Digital Audio Compression

Digital Audio Compression CIS 465 Spring 2013

Speech Compression • Compression of voice data • We have previously mentioned several methods that are used to compress voice data • mu-law and A-law companding • ADPCM and delta modulation • These are examples of methods which work in the time domain (as opposed to the frequency domain) • Often they are not even considered compression methods

Speech Compression • Although the previous techniques are generally applied to speech data they are not designed specifically for such data • Vocoders, instead, are • Can’t be used with other analog signals • Model speech so that the salient features can be captured in as few bits as possible • Linear Predictive Coders model the speech waveform in time • Also channel vocoders and formant vocoders • In electronic music, vocoders allow a voice to modulate a musical source (via synthesizer, e.g.)

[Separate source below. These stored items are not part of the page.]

Lemma sequential_run_without_images_witness :
  ∃ out fs',
    zerox (Scenario.with_rasterization (Demo.externals Demo.complete)
             Scenario.blank_document)
          (Demo.with_maintain_format Demo.args true) Demo.empty_fs
    = (Return out, fs') ∧
    Types.pages out = [] ∧
    Types.input_tokens out = 0 ∧
    Types.output_tokens out = 0 ∧
    files fs' !! "/out/report__final__.md" = Some "".
Proof.
  destruct (zerox (Scenario.with_rasterization (Demo.externals Demo.complete)
                     Scenario.blank_document)
              (Demo.with_maintain_format Demo.args true) Demo.empty_fs)
    as [[out|e] fs'] eqn:Hrun; [|vm_compute in Hrun; discriminate Hrun].
  exists out, fs'. split; [reflexivity|].
  destruct (page_images (Scenario.with_rasterization
                           (Demo.externals Demo.complete)
                           Scenario.blank_document)
              (Demo.with_maintain_format Demo.args true) Demo.empty_fs)
    as [[imgs|e] fs2] eqn:Himgs; [|vm_compute in Himgs; discriminate Himgs].
  observe Himgs (λ r : outcome (list string) * FS,
                   match r.1 with Return l => l | Raise _ => [""] end)
    as Hnone.
  cbn in Hnone. subst imgs.
  observe Hrun (λ r : outcome Types.ZeroxOutput * FS,
                  match r.1 with
                  | Return o => Types.file_name o
                  | Raise _ => ""
                  end) as Hname.
  assert (Types.file_name out = "report__final__") as Hout
    by (symmetry; exact Hname).
  destruct (sequential_run_without_images _
              (Demo.with_maintain_format Demo.args true) _ _ _ _
              eq_refl Himgs Hrun)
    as (Hpages & Hin & Hout_tokens & Hfile).
  split; [exact Hpages|]. split; [exact Hin|]. split; [exact Hout_tokens|].
  rewrite Hout in Hfile. apply Hfile; [reflexivity|].
  right. vm_compute. reflexivity.
Defined.
(** C5 (as the code has it): after [initialize], a payload whose
    serialization [btoa] accepts is signed into a token
    header.payload.signature: the payload part carries [iat], the first
    reading of the clock in whole seconds, [exp], the second reading in
    whole seconds plus 300, and the instance id; the signature is the
    private key's signature over the encoded header and payload.  [exp] is
    [iat + 300] when both readings fall in the same second. *)
Theorem token_of_signMessage
    (g : Generated) (store : KeyStore) (am0 : t)
    (payload : list (jsstring * json)) (now_iat now_exp : Z) (entropy : Entropy) :
  let am := (initialize g store am0).1 in
  let full := fullPayload am payload now_iat now_exp in
  forallb (λ c, c <? 256)%N (JSON_stringify (JObj full)) = true →
  ∃ key encodedHeader encodedPayload encodedSignature,
    privateKey am = Some key ∧
    _base64UrlEncode (OfString (JSON_stringify header)) = Ok encodedHeader ∧
    _base64UrlEncode (OfString (JSON_stringify (JObj full))) = Ok encodedPayload ∧
    _base64UrlEncode
      (OfArrayBuffer
         (subtle_sign key entropy
            (TextEncoder_encode (signatureInput encodedHeader encodedPayload))))
      = Ok encodedSignature ∧
    signMessage am payload now_iat now_exp entropy
      = Ok (signatureInput encodedHeader encodedPayload ++ js "." ++ encodedSignature) ∧
    obj_get (js "iat") full = Some (JNum (now_iat / 1000)) ∧
    obj_get (js "exp") full = Some (JNum (now_exp / 1000 + 300)) ∧
    obj_get (js "instance_id") full = Some (string_or_null (instanceId am)) ∧
    is_Some (instanceId am) ∧
    (now_iat / 1000 = now_exp / 1000 →
     obj_get (js "exp") full = Some (JNum (now_iat / 1000 + 300))).
Proof.
  intros am full Hlatin.
  destruct (initialize_loads_identity g store am0) as [[key Hkey] Hid].
  fold am in Hkey, Hid.
  destruct (fullPayload_claims am payload now_iat now_exp) as (Hiat & Hexp & Hinst).
  fold full in Hiat, Hexp, Hinst.
  assert (∃ h, _base64UrlEncode (OfString (JSON_stringify header)) = Ok h)
    as [h Hh] by (eexists; vm_compute; reflexivity).
  assert (∃ p, _base64UrlEncode (OfString (JSON_stringify (JObj full))) = Ok p)
    as [p Hp].
  { unfold _base64UrlEncode, btoa. rewrite Hlatin. by eexists. }
  assert (∃ s, _base64UrlEncode
                 (OfArrayBuffer
                    (subtle_sign key entropy
                       (TextEncoder_encode (signatureInput h p)))) = Ok s)
    as [s Hs].
  { unfold _base64UrlEncode. rewrite btoa_bytes. by eexists. }
  exists key, h, p, s. repeat split; try done.
  - unfold signMessage. rewrite Hkey. cbv zeta. fold full.
    rewrite Hh. cbn [JS.bind]. rewrite Hp. cbn [JS.bind]. by rewrite Hs.
  - intros Heq. by rewrite Heq.
Qed.

End WithCrypto.

Lemma signMessage_without_key_throws_witness :
  @privateKey ClientSamples.toy_crypto constructor = None ∧
  @signMessage ClientSamples.toy_crypto constructor ClientSamples.state_payload
    1999 2000 7%N = Throw "No private key available" ∧
  ∀ token,
    @signMessage ClientSamples.toy_crypto constructor ClientSamples.state_payload
      1999 2000 7%N ≠ Ok token.
Proof.
  split; [reflexivity|].
  apply (@signMessage_without_key_throws ClientSamples.toy_crypto). reflexivity.
Defined.

Lemma token_of_signMessage_witness :
  let am := (@initialize ClientSamples.toy_crypto ClientSamples.new_identity
               ClientSamples.empty_store constructor).1 in
  let full := fullPayload am ClientSamples.state_payload 1999 2000 in
  forallb (λ c, c <? 256)%N (JSON_stringify (JObj full)) = true ∧
  ∃ key encodedHeader encodedPayload encodedSignature,
    privateKey am = Some key ∧
    _base64UrlEncode (OfString (JSON_stringify header)) = Ok encodedHeader ∧
    _base64UrlEncode (OfString (JSON_stringify (JObj full))) = Ok encodedPayload ∧
    _base64UrlEncode
      (OfArrayBuffer
         (subtle_sign key (7%N : @Entropy ClientSamples.toy_crypto)
            (TextEncoder_encode (signatureInput encodedHeader encodedPayload))))
      = Ok encodedSignature ∧
    signMessage am ClientSamples.state_payload 1999 2000 7%N
      = Ok (signatureInput encodedHeader encodedPayload ++ js "." ++ encodedSignature) ∧
    obj_get (js "iat") full = Some (JNum (1999 / 1000)) ∧
    obj_get (js "exp") full = Some (JNum (2000 / 1000 + 300)) ∧
    obj_get (js "instance_id") full = Some (string_or_null (instanceId am)) ∧
    is_Some (instanceId am) ∧
    (1999 / 1000 = 2000 / 1000 →
     obj_get (js "exp") full = Some (JNum (1999 / 1000 + 300))).
Proof.
  split; [vm_compute; reflexivity|].
  apply (@token_of_signMessage ClientSamples.toy_crypto). vm_compute. reflexivity.
Defined.

(** C5 (as stated) fails when the clock passes a second boundary between
    the two readings: the token is issued at second 1 and expires at second
    302, not 301. *)
Lemma expiry_is_not_issue_time_plus_ttl :
  let am := (@initialize ClientSamples.toy_crypto ClientSamples.new_identity
               ClientSamples.empty_store constructor).1 in
  let full := fullPayload am ClientSamples.state_payload 1999 2000 in
  obj_get (js "iat") full = Some (JNum 1) ∧
  obj_get (js "exp") full = Some (JNum 302) ∧
  302 ≠ 1 + 300 ∧
  ∃ token, signMessage am ClientSamples.state_payload 1999 2000 7%N = Ok token.
Proof.
  vm_compute. repeat split; [congruence|]. eexists. reflexivity.
Qed.

(** A meeting name outside Latin-1 makes [btoa], and so [signMessage],
    throw. *)
Example signMessage_rejects_non_latin1 :
  let am := (@initialize ClientSamples.toy_crypto ClientSamples.new_identity
               ClientSamples.empty_store constructor).1 in
  signMessage am
    [ (js "type", JStr (js "state"));
      (js "data", JObj [ (js "meeting_name", JStr [20250; 35758]%N) ]) ]
    1999 2000 7%N = Throw "InvalidCharacterError".
Proof. vm_compute. reflexivity. Qed.

End AuthProps.

(** ** Properties of the session client *)

Module ClientProps.
Import StreamControllerClient.

(** *** Relations between the world before and after a computation *)

Section Respects.
Context `{WebCrypto} (R : relation World) `{!PreOrder R}.

Lemma respects_ret {A} (a : A) : respects R (ret a).
Proof. intros w. reflexivity. Qed.

Lemma respects_throw {A} (message : string) : respects R (@throw _ A message).
Proof. intros w. reflexivity. Qed.

Lemma respects_read {A} (f : World → A) : respects R (read f).
Proof. intros w. reflexivity. Qed.

Lemma respects_lift {A} (r : Result A) : respects R (lift r).
Proof. intros w. reflexivity. Qed.

Lemma respects_update (f : World → World) :
  (∀ w, R w (f w)) → respects R (update f).
Proof. intros Hf w. apply Hf. Qed.

Lemma respects_bind {A B} (m : M A) (k : A → M B) :
  respects R m → (∀ a, respects R (k a)) → respects R (bindM m k).
Proof.
  intros Hm Hk w. unfold bindM. specialize (Hm w).
  destruct (m w) as [[a|message] w']; simpl in *; [|done].
  etrans; [exact Hm|apply Hk].
Qed.

Lemma respects_try_catch {A} (m : M A) (handler : string → M A) :
  respects R m → (∀ message, respects R (handler message)) →
  respects R (try_catch m handler).
Proof.
  intros Hm Hh w. unfold try_catch. specialize (Hm w).
  destruct (m w) as [[a|message] w']; simpl in *; [done|].
  etrans; [exact Hm|apply Hh].
Qed.

Lemma respects_detached (m : M unit) : respects R m → respects R (detached m).
Proof.
  intros Hm. apply respects_try_catch; [done|]. intros _. apply respects_ret.
Qed.

End Respects.

Ltac respects_step :=
  lazymatch goal with
  | |- respects _ (bindM _ _) => apply respects_bind; [apply _| |intros ?]
  | |- respects _ (ret _) => apply respects_ret; apply _
  | |- respects _ (throw _) => apply respects_throw; apply _
  | |- respects _ (read _) => apply respects_read; apply _
  | |- respects _ (lift _) => apply respects_lift; apply _
  | |- respects _ (try_catch _ _) => apply respects_try_catch; [apply _| |intros ?]
  | |- respects _ (detached _) => apply respects_detached; [apply _|]
  | |- respects _ (match ?x with _ => _ end) => destruct x
  end.
(** When the first pass of the loop nest raises, so does the call. *)
Lemma convolve_first_raises (g w t : ndarray Qc) (mask tiled_mask : option (ndarray bool))
    (slow : bool) (e : exn) :
  (0 < shape0 g)%nat → (0 < shape1 g)%nat →
  (shape0 w < shape0 g + 1)%nat → (shape1 w < shape1 g + 1)%nat →
  tiled_mask_of g mask slow tiled_mask →
  tile_and_reflect g = Ok t →
  cell_val t w tiled_mask slow (shape0 g) (shape1 g) 0 0 = Raise e →
  convolve g w mask slow = Raise e.
Proof.
  intros Hr Hc Hk0 Hk1 Hmask Et Hval.
  rewrite convolve_steps. rewrite !bool_decide_eq_true_2 by done. monad_step.
  destruct (all_cells_first _ _ Hr Hc) as [ps ->].
  assert (for_each (write_val t w tiled_mask slow (shape0 g) (shape1 g))
            ((0%nat, 0%nat) :: ps) g = Raise e) as Hloop.
  { cbn [for_each]. unfold write_val. cbn [fst snd]. by rewrite Hval. }
  destruct mask as [m|]; simpl in Hmask.
  - destruct Hmask as (-> & Hsh & tm & -> & ->). monad_step.
    rewrite bool_decide_eq_true_2 by done. monad_step. by rewrite Et.
  - subst. monad_step. by rewrite Et.
Qed.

General Audio Compression • If we want to compress general audio (not just speech), different techniques are needed • In particular, music compression is a more general form of audio compression • We make use of psychoacoustical modeling • Enable perceptual encoding based upon an analysis of the ear and brain perceive sound • Perceptual encoding exploits audio elements that the human ear cannot hear well

Psychoacoustics • If you have been listening to very loud music, you may have trouble afterwards hearing soft sounds (that normally you could hear) • Temporal masking • A loud sound at one frequency (a lead guitar) may drown out a sound at another frequency (the singer) • Frequency masking

Equal-Loudness Relations • If we play two pure tones, sinusoidal sound waves, with the same amplitude but different frequencies • One may sound louder than another • The ear does not hear low or high frequencies as well as mid-range ones (speech) • This can be shown with equal-loudness curves which plot perceived loudness on the axes of true loudness and frequency

Equal-Loudness Relations

Threshold of Hearing • The following image is a plot of the threshold of human hearing for pure tones – at loudness below the curve, we don’t hear a tone

Threshold of Hearing • A loud sound can mask other sounds at nearby frequencies as shown below

Frequency masking • We can determine how a pure tone at a particular frequency affects our ability to hear tones at nearby frequencies • Then, if a signal can be decomposed into frequencies, for those frequencies that are only partially masked, only the audible part will be used to set the quantization noise thresholds

Critical Bands • Human hearing range divides into critical bands • Human auditory system cannot resolve sounds better than within about one critical band when other sounds are present • Critical bandwidth represents the ear’s resolving power for simultaneous tones • At lower frequencies the bands are narrower than at higher frequencies • The band is the section of the inner ear which responds to a particular frequency

Critical Bands

Critical Bands • Generally, the audio frequency range for hearing (20 Hz – 20 kHz) can be partitioned into about 24 critical bands (25 are typically used for coding applications • The previous slide does not show several of the highest frequency critical bands • The critical band at the highest audible frequency is over 4000 Hz wide • The ear is not very discriminating within a critical band

Temporal Masking • A loud tone causes the hearing receptors in the inner ear to become saturated, and they require time to recover • This leads to the temporal masking effect • After the loud tone we cannot immediately hear another tone – post-masking • The length of the masking depends on the duration of the masking tone • A masking tone can also block sounds played just before – pre-masking (shorter time)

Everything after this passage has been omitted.